Una problematica quotidiana per il cardiologo ospedaliero
Una questione solo apparentemente tecnica
Calcificazioni coronariche di grado moderato o severo sono presenti in circa 1\3 dei pazienti con coronaropatia significativa e generalmente individuano soggetti con maggiori comorbilità (diabete mellito, insufficienza renale cronica, vasculopatia periferica) e anatomie più complesse (malattia multivasale, del tronco comune, lesioni di biforcazione). Presenza ed estensione delle calcificazioni significativamente impattano sulle strategie di rivascolarizzazione delle stenosi coronariche:
- nel caso del by-pass aortocoronarico calcificazioni coronariche diffuse possono ostacolare il confezionamento di adeguate anastomosi vascolari, frequentemente sono causa di rivascolarizzazione incompleta e quando localizzate nella distalità dei vasi coronarici possono compromettere i benefici di by-pass realizzati più a monte.
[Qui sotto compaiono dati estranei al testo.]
(** * cooltools: the [call_compartments] command line entry point

    A shallow embedding of [cooltools/cli/call_compartments.py] and the
    properties of its track loader, track/bin merge, region resolution,
    analysis dispatch and output writer.

    The script is glue over pandas, bioframe, cooler and the in-repo
    modules [eigdecomp] and [cli.util].  The parts of pandas and bioframe
    whose semantics the properties depend on (column selection of
    [read_table], the left [merge], [unique], [isin], boolean masks,
    [parse_regions] on chromosome names) are modelled as executable
    functions in the modules [Pandas] and [Bioframe]; everything else the
    script calls is a field of the record [World] and is left arbitrary. *)

From Stdlib Require Import ZArith String Ascii List Lia.
From Stdlib Require Import Floats.SpecFloat.
From stdpp Require Import base option list strings gmap pretty.

Local Open Scope Z_scope.

(** ** Values, exceptions and the two monads *)

(** A column label of a DataFrame: pandas labels the columns of a file read
    with [header=None] by position and the others by name. *)
Inductive label :=
| LInt (i : Z)
| LStr (s : string).

Inductive dtype :=
| dt_str
| dt_int64
| dt_float64
| dt_object.

(** numpy's [float64] values are kept as IEEE-754 specification floats; no
    arithmetic is done on them by the script. *)
Abbreviation float64 := spec_float.

Inductive cell :=
| VStr (s : string)
| VInt (z : Z)
| VFloat (x : float64).

(** pandas marks a missing value by the float NaN. *)
Definition NaN : cell := VFloat S754_nan.

#[global] Instance label_eq_dec : EqDecision label.
Proof. solve_decision. Defined.
#[global] Instance dtype_eq_dec : EqDecision dtype.
Proof. solve_decision. Defined.
#[global] Instance float64_eq_dec : EqDecision float64.
Proof. solve_decision. Defined.
#[global] Instance cell_eq_dec : EqDecision cell.
Proof. solve_decision. Defined.

(** The exceptions that the script, click, pandas and bioframe raise. *)
Inductive exn :=
| BadParameter (msg : string)
| NotImplementedError (msg : string)
| ValueError (msg : string)
| KeyError (key : label)
| ParserError (msg : string)
| EmptyDataError
| OSError (msg : string).

Inductive result (A : Type) :=
| Ok (a : A)
| Raise (e : exn).
Arguments Ok {A} a.
Arguments Raise {A} e.

#[global] Instance result_ret : MRet result := fun A a => Ok a.
#[global] Instance result_bind : MBind result := fun A B f m =>
  match m with
  | Ok a => f a
  | Raise e => Raise e
  end.

(** [mapM] of the exception monad, with the first exception winning. *)
Fixpoint traverse {A B : Type} (f : A -> result B) (l : list A) : result (list B) :=
  match l with
  | [] => Ok []
  | x :: l' => y ← f x; ys ← traverse f l'; Ok (y :: ys)
  end.

(** A table: the column labels with their dtypes, and the rows. *)
Record DataFrame := mkDF {
  schema : list (label * dtype);
  rows : list (list cell)
}.

Definition columns (df : DataFrame) : list label := fst <$> schema df.

(** The tokenised content of a text file: its lines that are not comments,
    each split at the tabs. *)
Abbreviation Buf := (list (list string)).

(** ** Python built-ins *)
Module Py.

(** The characters that a Rocq string literal cannot hold. *)
Definition dq : string := String (ascii_of_nat 34) EmptyString.
Definition tab : string := String (ascii_of_nat 9) EmptyString.

(** [sep.join(l)] *)
Fixpoint join (sep : string) (l : list string) : string :=
  match l with
  | [] => EmptyString
  | [x] => x
  | x :: l' => x +:+ sep +:+ join sep l'
  end.

(** [l[i]] on a list: a negative index counts from the end; [None] stands
    for [IndexError]. *)
Definition index {A : Type} (l : list A) (i : Z) : option A :=
  let n := Z.of_nat (length l) in
  if bool_decide (0 <= i) then l !! Z.to_nat i
  else if bool_decide (- n <= i) then l !! Z.to_nat (n + i)
  else None.

(** [len(l)] *)
Definition len {A : Type} (l : list A) : Z := Z.of_nat (length l).

End Py.

(** ** The pandas operations the script uses *)
Module Pandas.

(** Position and dtype of the first column labelled [l]; a missing label
    is a [KeyError]. *)
Definition lookup_col (df : DataFrame) (l : label) : result (nat * dtype) :=
  match list_find (λ c, c.1 = l) (schema df) with
  | Some (i, c) => Ok (i, c.2)
  | None => Raise (KeyError l)
  end.

Definition col_pos (df : DataFrame) (l : label) : result nat :=
  p ← lookup_col df l; Ok p.1.

(** The cell of a row at a position; a row that is too short reads as
    missing there. *)
Definition field (row : list cell) (i : nat) : cell := default NaN (row !! i).

Definition pick (idx : list nat) (row : list cell) : list cell := field row <$> idx.

(** [len(df)] and [df.shape[1]] *)
Definition len (df : DataFrame) : Z := Py.len (rows df).
Definition shape1 (df : DataFrame) : Z := Py.len (schema df).

(** [df[l]]: the values of one column. *)
Definition getitem (df : DataFrame) (l : label) : result (list cell) :=
  i ← col_pos df l; Ok ((λ row, field row i) <$> rows df).

(** [df[[l1, ..., lk]]]: the sub-table of the listed columns. *)
Definition getitems (df : DataFrame) (ls : list label) : result DataFrame :=
  ps ← traverse (lookup_col df) ls;
  Ok {| schema := zip ls (snd <$> ps); rows := pick (fst <$> ps) <$> rows df |}.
- In caso di angioplastica coronarica (PCI), le lesioni calcifiche presentano importanti problemi tecnici: mostrano maggiore propensione alle dissezioni parietali, ostacolano l’avanzamento, la corretta espansione e apposizione dello stent, possono compromettere la integrità del polimero che rilascia il farmaco anti proliferativo.
Solo la ottimale “preparazione” della lesione calcifica mette al riparo da failure procedurali e riduce gli eventi avversi a distanza. Il trattamento delle stenosi coronariche calcifiche significative richiede la integrazione dei dati clinici con i risultati dell’imaging: l’opzione chirurgica deve essere presa in considerazione per lesioni calcifiche nel contesto di elevati valori di SYNTAX score; ma la PCI è una valevole alternativa per anatomie meno complesse e per casi ad elevato profilo di rischio chirurgico. La consapevolezza della complessità del trattamento delle lesioni calcifiche impone sia particolarmente accurata la valutazione del significato clinico ed emodinamico di queste lesioni, anche con eventuale estensivo impiego delle tecniche di fisiologia coronarica. La angiografia coronarica invasiva, la tecnica di fatto più utilizzata, ha elevata specificità per il riconoscimento delle calcificazioni coronariche, ma limitata sensibilità. Quando si programmi PCI di lesioni moderatamente o severamente calcifiche alla fluoroscopia, le tecniche di imaging intra-coronarico (IVUS e OCT) sono raccomandate dalle linee guida della Società Europea di Cardiologia, con gli obiettivi di:
- valutare estensione circonferenziale e spessore della placca calcifica, che sono i parametri di fatto essenziali per la scelta della più adeguata strategia di “preparazione”;
- valutare la corretta apposizione ed espansione dello stent.
L’IVUS ha minore risoluzione spaziale ma più alto grado di penetrazione assiale; la OCT meglio delinea la localizzazione superficiale o profonda della placca calcifica. Tecniche di aterectomia sono raccomandate quando l’arco di calcio è >270 ° e lo spessore > 500 micron. I tradizionali device di “preparazione” e trattamento delle lesioni calcifiche comprendono:
- palloni dedicati non complianti e “palloni ad alta pressione” (in grado di minimizzare il rischio di dissezioni della parete vasale sana) e “scoring balloon” e “cutting balloon” (che creano fessure all’interno della placca calcifica);
- sistemi di aterectomia (ovvero di rimozione della placca) che a loro volta includono a) la aterectomia rotazionale; b) la aterectomia orbitale; c) la aterectomia laser. La tecnica più innovativa, la Litotrissia, utilizza un palloncino endocoronarico in cui due emettitori trasformano la energia elettrica in potenti onde acustiche circonferenziali che penetrano fino nello strato medio del vaso fratturando la placca calcifica profonda e rispettando i tessuti sani. I vari device hanno meccanismi di azione differenti, differente incidenza di complicazioni, differenti target: il calcio superficiale per la aterectomia rotazionale e orbitale, il calcio profondo per la litotrissia, il calcio incarcerato sotto le maglie dello stent per il laser. Pertanto i diversi device devono considerarsi complementari piuttosto che alternativi, come dimostra la tecnica della Rotatrissia che prevede l’uso combinato e sequenziale di aterectomia rotazionale seguita da litotrissia per lesioni calcifiche non crossabili con i comuni device.
Non vi sono studi randomizzati che dimostrino la superiorità delle tecniche di ablazione rispetto ai “palloni speciali” ma queste hanno ruolo ineludibile quando le tecniche standard non attraversino o non “preparino” adeguatamente le lesione. In tutti i casi deve comunque essere dispiegato il meglio dell’armamentario terapeutico (farmacologico e non) per la prevenzione secondaria degli eventi cardiovascolari (statine ad alta intensità, potenti terapie antiaggreganti, etc).